— Нет, я достаю деньги не для нее, но для очень близкого ей человека.
— Вот видите, как прекрасно! всегда приятнее оказать услугу людям знакомым.
И он передал Павлу чек. Чек был на четыреста рублей и подписан «Илларион Дмитриевич Верейский». Павел положил бумагу на стол и сказал:
— Я у вас не возьму этих денег. Вы же муж Ольги Семеновны.
— Да. Ну и что же из этого? Тем более вам нужно взять.
— Это невозможно! Вы сами понимаете, что это невозможно. Я сам не знаю, что я делаю, теперь поздно… мне ничего не надо! — Вам надо добыть эти деньги для человека, который вам очень близок, и который настолько был в вас уверен, что послал вас, почти ребенка, доставать ему эти деньги.

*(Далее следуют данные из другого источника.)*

(** After [evaluate_run]: wait for progress, then continue as new. *)
Definition wait_for_progress : WR string :=
  set_phase "waiting_for_progress" ;;
  v ← read;
  let observed_generation := resume_generation v in
  woke ← wait (fun v => (observed_generation <? resume_generation v) || is_some (cancel_reason v) ||
                        is_some (takeover_reason v) || paused v);
  if (woke : bool) then
    terminal ← apply_control;
    match terminal with
    | Some p => mret p
    | None =>
        if GoalRunInput.max_continuations command <=? GoalRunInput.continuation_count command
        then reject "continue_as_new_limit_exhausted"
        else stop (ContinueAsNew (GoalRunInput.continued command))
    end
  else expire.

Definition execute_and_evaluate : WR string :=
  set_phase "executing" ;;
  call (ExecuteRun identity) ;;
  terminal ← apply_control;
  match terminal with
  | Some p => mret p
  | None =>
      set_phase "evaluating" ;;
      result ← call (EvaluateRun identity);
      if mem result ["succeeded"; "failed"; "cancelled"] then set_phase result ;; mret result
      else wait_for_progress
  end.

Definition run : WR string :=
  (if GoalRunInput.continuation_count command =? 0 then
     set_phase "planning" ;; call (PrepareRun identity) ;; mret tt
   else mret tt) ;;
  terminal ← apply_control;
  match terminal with
  | Some p => mret p
  | None =>
      terminal ← (if GoalRunInput.requires_approval command then await_authoritative_approval
                  else mret None);
      match terminal with
      | Some p => mret p
      | None => execute_and_evaluate
      end
  end.
End run.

— Он меня не посылал. Это неправда! А в вас говорит ревность!
— Отлично. Если вы не возьмете этих денег, я завтра пошлю их господину Миусову; ведь вы его имеете в виду? Так что вот и подумайте.
Ларион Дмитриевич подошел к продолговатому зеркалу и как бы про себя заметил:
— Я не наблюдаю никакой перемены в моей наружности, а между тем, я как будто сделал доброе дело.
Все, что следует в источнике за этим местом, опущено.